Perceive
Middle English: from a variant of Old French perçoivre, from Latin percipere ‘seize, understand’, from per- ‘entirely’ + capere ‘take’.
wiktionary
From Middle English perceiven, borrowed from Old French percevoir, perceveir, from Latin percipiō, past participle perceptus(“take hold of, obtain, receive, observe”), from per(“by, through”) + capiō(“to take”); see capable.
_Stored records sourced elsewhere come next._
(* ===== verification/Rbac.v ===== *)
(** Who may call the server: roles, principals, routes, tenants and the count of failed
    attempts. cli/src/serve/rbac.rs, cli/src/serve/auth.rs, the modes of
    cli/src/serve/config.rs and the tenant ids of cli/src/serve/history/tenants.rs.

    The router's choice of a route template for a request is an input, as is the clock. A
    [HashMap] is a [gmap]; a lock held for a call makes it one step. Reading the file of
    principals and log lines are left out. *)
From stdpp Require Import sorting.
From S2P Require Import Prelude Errors Float64 Json Text StateKey TypedKey Contract Transform Resolve.
From Stdlib Require Import Ascii.

Local Open Scope Z_scope.
Local Open Scope result_scope.

Inductive Method := GET | POST | PUT | PATCH | DELETE | OPTIONS | OTHER (name : string).
#[export] Instance Method_eq_dec : EqDecision Method.
Proof. solve_decision. Defined.
Inductive Permission :=
  | RunRead | RunWrite | SchemaRead | Doctor | TriggerFire | DlqRead | DlqManage | CatalogRead | TemplateRead | TemplateAdmin | LocalOutputRead | LocalOutputManage | Rollback | AuditRead | Reload | Identity | Plan | CatalogAnnotate | UsageRead | ChangeRead | ChangeRequest | ChangeApprove | StatusRead | StateAdmin | TenantRead | TenantAdmin | ConnectionManage | ScheduleRead | ScheduleWrite | PolicyRead | PolicyAdmin.
#[export] Instance Permission_eq_dec : EqDecision Permission.
Proof. solve_decision. Defined.
Definition ALL_PERMISSIONS : list Permission :=
  [RunRead; RunWrite; SchemaRead; Doctor; TriggerFire; DlqRead; DlqManage; CatalogRead; TemplateRead; TemplateAdmin; LocalOutputRead; LocalOutputManage; Rollback; AuditRead; Reload; Identity; Plan; CatalogAnnotate; UsageRead; ChangeRead; ChangeRequest; ChangeApprove; StatusRead; StateAdmin; TenantRead; TenantAdmin; ConnectionManage; ScheduleRead; ScheduleWrite; PolicyRead; PolicyAdmin].
Inductive Role := Viewer | Operator | Admin.
#[export] Instance Role_eq_dec : EqDecision Role.
Proof. solve_decision. Defined.
Definition role_str (r : Role) : string := match r with Viewer => "viewer" | Operator => "operator" | Admin => "admin" end.
Definition grants (r : Role) (perm : Permission) : bool :=
  match r with
  | Viewer =>
      match perm with
      | RunRead | SchemaRead | DlqRead | CatalogRead | TemplateRead | LocalOutputRead | Identity | UsageRead | ChangeRead | StatusRead | TenantRead | ScheduleRead | PolicyRead => true
      | _ => false
      end
  | Operator =>
      match perm with
      | RunRead | SchemaRead | DlqRead | CatalogRead | TemplateRead | RunWrite | Doctor | TriggerFire | DlqManage | LocalOutputRead | LocalOutputManage | Identity | Plan | CatalogAnnotate | UsageRead | ChangeRead | ChangeRequest | ChangeApprove | StatusRead | TenantRead | ConnectionManage | ScheduleRead | ScheduleWrite | PolicyRead => true
      | _ => false
      end
  | Admin => true
  end.
Definition permissions (r : Role) : list Permission := List.filter (grants r) ALL_PERMISSIONS.

(** ** Routes *)

Definition route_permissions : list (list Method * string * Permission) :=
  [([POST], "/v1/runs", RunWrite);
   ([GET], "/v1/runs", RunRead);
   ([GET], "/v1/runs/{id}", RunRead);
   ([DELETE], "/v1/runs/{id}", RunWrite);
   ([POST], "/v1/runs/{id}/cancel", RunWrite);
   ([GET], "/v1/runs/{id}/logs", RunRead);
   ([GET], "/v1/runs/{id}/config", RunRead);
   ([GET], "/v1/overview", RunRead);
   ([GET], "/v1/schemas", SchemaRead);
   ([GET], "/v1/schemas/{kind}/{name}", SchemaRead);
   ([POST], "/v1/doctor", Doctor);
   ([POST], "/v1/backfill", RunWrite);
   ([POST], "/v1/verify", RunWrite);
   ([POST], "/v1/plan", Plan);
   ([POST], "/v1/runs/{id}/rollback", Rollback);
   ([POST], "/v1/dlq/inspect", DlqRead);
   ([POST], "/v1/dlq/replay", DlqManage);
   ([POST], "/v1/dlq/discard", DlqManage);
   ([GET], "/v1/audit", AuditRead);
   ([GET], "/v1/audit/{id}", AuditRead);
   ([GET], "/v1/triggers", StatusRead);
   ([GET], "/v1/schedules", ScheduleRead);
   ([POST], "/v1/schedules/preview", ScheduleRead);
   ([GET], "/v1/schedules/{name}", ScheduleRead);
   ([POST], "/v1/schedules", ScheduleWrite);
   ([PUT], "/v1/schedules/{name}", ScheduleWrite);
   ([DELETE], "/v1/schedules/{name}", ScheduleWrite);
   ([POST], "/v1/schedules/{name}/pause", ScheduleWrite);
   ([POST], "/v1/schedules/{name}/resume", ScheduleWrite);
   ([POST], "/v1/schedules/{name}/run", ScheduleWrite);
   ([POST], "/v1/triggers/{name}", TriggerFire);
   ([PUT], "/v1/triggers/{name}", TriggerFire);
   ([GET], "/v1/catalog/datasets", CatalogRead);
   ([GET], "/v1/catalog/datasets/{id}", CatalogRead);
   ([GET], "/v1/catalog/lineage", CatalogRead);
   ([POST], "/v1/catalog/datasets/{id}/consumers", CatalogAnnotate);
   ([GET], "/v1/usage", UsageRead);
   ([GET; POST], "/v1/mirror/{name}", StatusRead);
   ([POST], "/v1/changes", ChangeRequest);
   ([GET], "/v1/changes", ChangeRead);
   ([GET], "/v1/changes/counts", ChangeRead);
   ([GET], "/v1/changes/{id}", ChangeRead);
   ([POST], "/v1/changes/{id}/approve", ChangeApprove);
   ([POST], "/v1/changes/{id}/reject", ChangeApprove);
   ([GET], "/v1/local-outputs", LocalOutputRead);
   ([DELETE], "/v1/local-outputs/{id}", LocalOutputManage);
   ([POST], "/v1/local-outputs/cleanup", LocalOutputManage);
   ([GET], "/v1/local-outputs/{id}/preview", LocalOutputRead);
   ([POST], "/v1/templates", TemplateAdmin);
   ([GET], "/v1/templates", TemplateRead);
   ([GET], "/v1/templates/matrix", TemplateRead);
   ([GET], "/v1/templates/{id}", TemplateRead);
   ([GET], "/v1/templates/{id}/rows", TemplateRead);
   ([DELETE], "/v1/templates/{id}", TemplateAdmin);
   ([POST], "/v1/templates/{id}/runs", RunWrite);
   ([GET], "/v1/templates/{id}/runs", TemplateRead);
   ([POST], "/v1/templates/{id}/tags", TemplateAdmin);
   ([POST], "/v1/templates/{id}/launch", TemplateAdmin);
   ([POST], "/v1/templates/{id}/rollback", TemplateAdmin);
   ([POST], "/v1/templates/{id}/deprecate", TemplateAdmin);
   ([POST], "/v1/templates/{id}/versions/{version}/deprecate", TemplateAdmin);
   ([POST], "/v1/templates/{id}/versions/{version}/test", TemplateAdmin);
   ([GET], "/v1/templates/{id}/versions/{version}/tests", TemplateRead);
   ([POST], "/v1/templates/sync", TemplateAdmin);
   ([POST], "/v1/templates/{id}/publish", TemplateAdmin);
   ([POST], "/v1/reload", Reload);
   ([GET], "/v1/whoami", Identity);
   ([GET; POST], "/v1/status", StatusRead);
   ([GET; PUT; DELETE], "/v1/state/{pipeline}/{row}", StateAdmin);
   ([GET], "/v1/tenants", TenantRead);
   ([POST], "/v1/tenants", TenantAdmin);
   ([GET], "/v1/tenants/{tenant}", TenantRead);
   ([PATCH], "/v1/tenants/{tenant}", TenantAdmin);
   ([DELETE], "/v1/tenants/{tenant}", TenantAdmin);
   ([GET], "/v1/tenants/{tenant}/connections", TenantRead);
   ([POST], "/v1/tenants/{tenant}/connections", ConnectionManage);
   ([GET], "/v1/tenants/{tenant}/connections/{name}", TenantRead);
   ([PUT], "/v1/tenants/{tenant}/connections/{name}", ConnectionManage);
   ([DELETE], "/v1/tenants/{tenant}/connections/{name}", ConnectionManage);
   ([POST], "/v1/tenants/{tenant}/connect/{provider}", ConnectionManage);
   ([POST], "/v1/tenants/{tenant}/runs", RunWrite);
   ([POST], "/v1/tenants/{tenant}/templates/{id}/runs", RunWrite);
   ([POST], "/v1/templates/{id}/fanout", RunWrite);
   ([GET], "/v1/connect/providers", TenantRead);
   ([GET], "/v1/policy", PolicyRead);
   ([GET], "/v1/policy/versions", PolicyRead);
   ([GET], "/v1/policy/refusals", PolicyRead);
   ([POST], "/v1/policy/check", Plan);
   ([POST], "/v1/policy", PolicyAdmin);
   ([POST], "/v1/policy/preview", PolicyAdmin);
   ([POST], "/v1/policy/rollback", PolicyAdmin);
   ([GET], "/v1/tenants/{tenant}/policy", PolicyRead);
   ([POST], "/v1/tenants/{tenant}/policy", PolicyAdmin);
   ([POST], "/v1/tenants/{tenant}/policy/preview", PolicyAdmin);
   ([POST], "/v1/tenants/{tenant}/policy/rollback", PolicyAdmin);
   ([POST], "/mcp", SchemaRead)].
Definition route_actions : list (list Method * string * string) :=
  [([POST], "/v1/runs", "run.submit");
   ([GET], "/v1/runs", "run.list");
   ([GET], "/v1/runs/{id}", "run.get");
   ([DELETE], "/v1/runs/{id}", "run.delete");
   ([POST], "/v1/runs/{id}/cancel", "run.cancel");
   ([GET], "/v1/runs/{id}/logs", "run.logs");
   ([GET], "/v1/runs/{id}/config", "run.config");
   ([GET], "/v1/overview", "overview.get");
   ([GET], "/v1/schemas", "schema.list");
   ([GET], "/v1/schemas/{kind}/{name}", "schema.get");
   ([POST], "/v1/doctor", "doctor");
   ([POST], "/v1/backfill", "backfill.submit");
   ([POST], "/v1/verify", "verify");
   ([POST], "/v1/plan", "plan");
   ([POST], "/v1/runs/{id}/rollback", "run.rollback");
   ([POST], "/v1/dlq/inspect", "dlq.inspect");
   ([POST], "/v1/dlq/replay", "dlq.replay");
   ([POST], "/v1/dlq/discard", "dlq.discard");
   ([GET], "/v1/audit", "audit.list");
   ([GET], "/v1/audit/{id}", "audit.get");
   ([GET], "/v1/triggers", "trigger.list");
   ([GET], "/v1/schedules", "schedule.list");
   ([POST], "/v1/schedules/preview", "schedule.preview");
   ([GET], "/v1/schedules/{name}", "schedule.get");
   ([POST], "/v1/schedules", "schedule.create");
   ([PUT], "/v1/schedules/{name}", "schedule.update");
   ([DELETE], "/v1/schedules/{name}", "schedule.delete");
   ([POST], "/v1/schedules/{name}/pause", "schedule.pause");
   ([POST], "/v1/schedules/{name}/resume", "schedule.resume");
   ([POST], "/v1/schedules/{name}/run", "schedule.run");
   ([POST; PUT], "/v1/triggers/{name}", "trigger.fire");
   ([GET], "/v1/catalog/datasets", "catalog.list");
   ([GET], "/v1/catalog/datasets/{id}", "catalog.get");
   ([GET], "/v1/catalog/lineage", "catalog.lineage");
   ([POST], "/v1/catalog/datasets/{id}/consumers", "catalog.annotate");
   ([GET], "/v1/usage", "usage.list");
   ([GET; POST], "/v1/mirror/{name}", "mirror.status");
   ([GET; POST], "/v1/status", "status");
   ([GET], "/v1/state/{pipeline}/{row}", "state.get");
   ([PUT], "/v1/state/{pipeline}/{row}", "state.set");
   ([DELETE], "/v1/state/{pipeline}/{row}", "state.reset");
   ([POST], "/v1/changes", "change.request");
   ([GET], "/v1/changes", "change.list");
   ([GET], "/v1/changes/counts", "change.counts");
   ([GET], "/v1/changes/{id}", "change.get");
   ([POST], "/v1/changes/{id}/approve", "change.approve");
   ([POST], "/v1/changes/{id}/reject", "change.reject");
   ([GET], "/v1/local-outputs", "local_output.list");
   ([DELETE], "/v1/local-outputs/{id}", "local_output.delete");
   ([POST], "/v1/local-outputs/cleanup", "local_output.cleanup");
   ([GET], "/v1/local-outputs/{id}/preview", "local_output.preview");
   ([POST], "/v1/templates", "template.register");
   ([GET], "/v1/templates", "template.list");
   ([GET], "/v1/templates/{id}", "template.get");
   ([GET], "/v1/templates/{id}/rows", "template.rows");
   ([DELETE], "/v1/templates/{id}", "template.delete");
   ([POST], "/v1/templates/{id}/runs", "template.run");
   ([GET], "/v1/templates/{id}/runs", "template.runs");
   ([POST], "/v1/templates/{id}/tags", "template.promote");
   ([POST], "/v1/templates/{id}/launch", "template.launch");
   ([POST], "/v1/templates/{id}/rollback", "template.rollback");
   ([POST], "/v1/templates/{id}/deprecate", "template.deprecate");
   ([POST], "/v1/templates/{id}/versions/{version}/deprecate", "template.version_deprecate");
   ([POST], "/v1/templates/{id}/versions/{version}/test", "template.test");
   ([GET], "/v1/templates/{id}/versions/{version}/tests", "template.tests");
   ([POST], "/v1/templates/sync", "template.sync");
   ([POST], "/v1/templates/{id}/publish", "template.publish");
   ([POST], "/v1/reload", "config.reload");
   ([GET], "/v1/whoami", "whoami");
   ([GET], "/v1/tenants", "tenant.list");
   ([POST], "/v1/tenants", "tenant.create");
   ([GET], "/v1/tenants/{tenant}", "tenant.get");
   ([PATCH], "/v1/tenants/{tenant}", "tenant.update");
   ([DELETE], "/v1/tenants/{tenant}", "tenant.delete");
   ([GET], "/v1/tenants/{tenant}/connections", "connection.list");
   ([POST], "/v1/tenants/{tenant}/connections", "connection.upsert");
   ([GET], "/v1/tenants/{tenant}/connections/{name}", "connection.get");
   ([PUT], "/v1/tenants/{tenant}/connections/{name}", "connection.upsert");
   ([DELETE], "/v1/tenants/{tenant}/connections/{name}", "connection.delete");
   ([POST], "/v1/tenants/{tenant}/connect/{provider}", "connect.start");
   ([POST], "/v1/tenants/{tenant}/runs", "run.submit");
   ([POST], "/v1/tenants/{tenant}/templates/{id}/runs", "template.run");
   ([POST], "/v1/templates/{id}/fanout", "template.fanout");
   ([GET], "/v1/connect/providers", "connect.providers");
   ([GET], "/v1/policy", "policy.get");
   ([GET], "/v1/policy/versions", "policy.versions");
   ([GET], "/v1/policy/refusals", "policy.refusals");
   ([POST], "/v1/policy/check", "policy.check");
   ([POST], "/v1/policy", "policy.request");
   ([POST], "/v1/policy/preview", "policy.preview");
   ([POST], "/v1/policy/rollback", "policy.rollback");
   ([GET], "/v1/tenants/{tenant}/policy", "policy.get");
   ([POST], "/v1/tenants/{tenant}/policy", "policy.request");
   ([POST], "/v1/tenants/{tenant}/policy/preview", "policy.preview");
   ([POST], "/v1/tenants/{tenant}/policy/rollback", "policy.rollback");
   ([POST], "/mcp", "mcp")].
Definition tenant_routes : list (option Method * string) :=
  [(None, "/v1/whoami");
   (None, "/v1/runs");
   (None, "/v1/runs/{id}");
   (None, "/v1/runs/{id}/cancel");
   (None, "/v1/runs/{id}/logs");
   (Some GET, "/v1/runs/{id}/config");
   (Some GET, "/v1/overview");
   (Some GET, "/v1/schemas");
   (Some GET, "/v1/schemas/{kind}/{name}");
   (Some GET, "/v1/templates");
   (Some GET, "/v1/templates/{id}");
   (Some GET, "/v1/templates/{id}/rows");
   (Some GET, "/v1/templates/{id}/runs");
   (Some GET, "/v1/templates/{id}/versions/{version}/tests");
   (None, "/v1/changes");
   (None, "/v1/changes/counts");
   (None, "/v1/changes/{id}");
   (None, "/v1/changes/{id}/approve");
   (None, "/v1/changes/{id}/reject");
   (Some GET, "/v1/usage");
   (Some GET, "/v1/tenants");
   (Some GET, "/v1/connect/providers");
   (None, "/v1/schedules");
   (None, "/v1/schedules/preview");
   (None, "/v1/schedules/{name}");
   (None, "/v1/schedules/{name}/pause");
   (None, "/v1/schedules/{name}/resume");
   (None, "/v1/schedules/{name}/run");
   (Some GET, "/v1/policy");
   (Some GET, "/v1/policy/refusals")].
(** The first entry of a table for a method and a route template. *)
Fixpoint route_lookup {A} (m : Method) (path : string) (table : list (list Method * string * A)) : option A :=
  match table with
  | [] => None
  | (ms, p, a) :: table => if bool_decide (m ∈ ms) && string_eqb p path then Some a else route_lookup m path table
  end.
Definition required_permission (m : Method) (matched_path : string) : option Permission := route_lookup m matched_path route_permissions.
Definition audit_action (m : Method) (matched_path : string) : string := default "unknown" (route_lookup m matched_path route_actions).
Compare conceive, deceive, receive.
etymonline
perceive (v.)
c. 1300, perceiven, "become aware of, gain knowledge of," especially "to come to know by direct experience," via Anglo-French parceif, Old North French *perceivre (Old French perçoivre) "perceive, notice, see; recognize, understand," from Latin percipere "obtain, gather, seize entirely, take possession of," also, figuratively, "to grasp with the mind, learn, comprehend," literally "to take entirely," from per "thoroughly" (see per) + capere "to grasp, take," from PIE root *kap- "to grasp."
Replaced Old English ongietan. Both the Latin senses were in Old French, though the primary sense of Modern French percevoir is literal, "to receive, collect" (rents, taxes, etc.), while English uses the word almost always in the metaphorical sense. Related: Perceived; perceiving.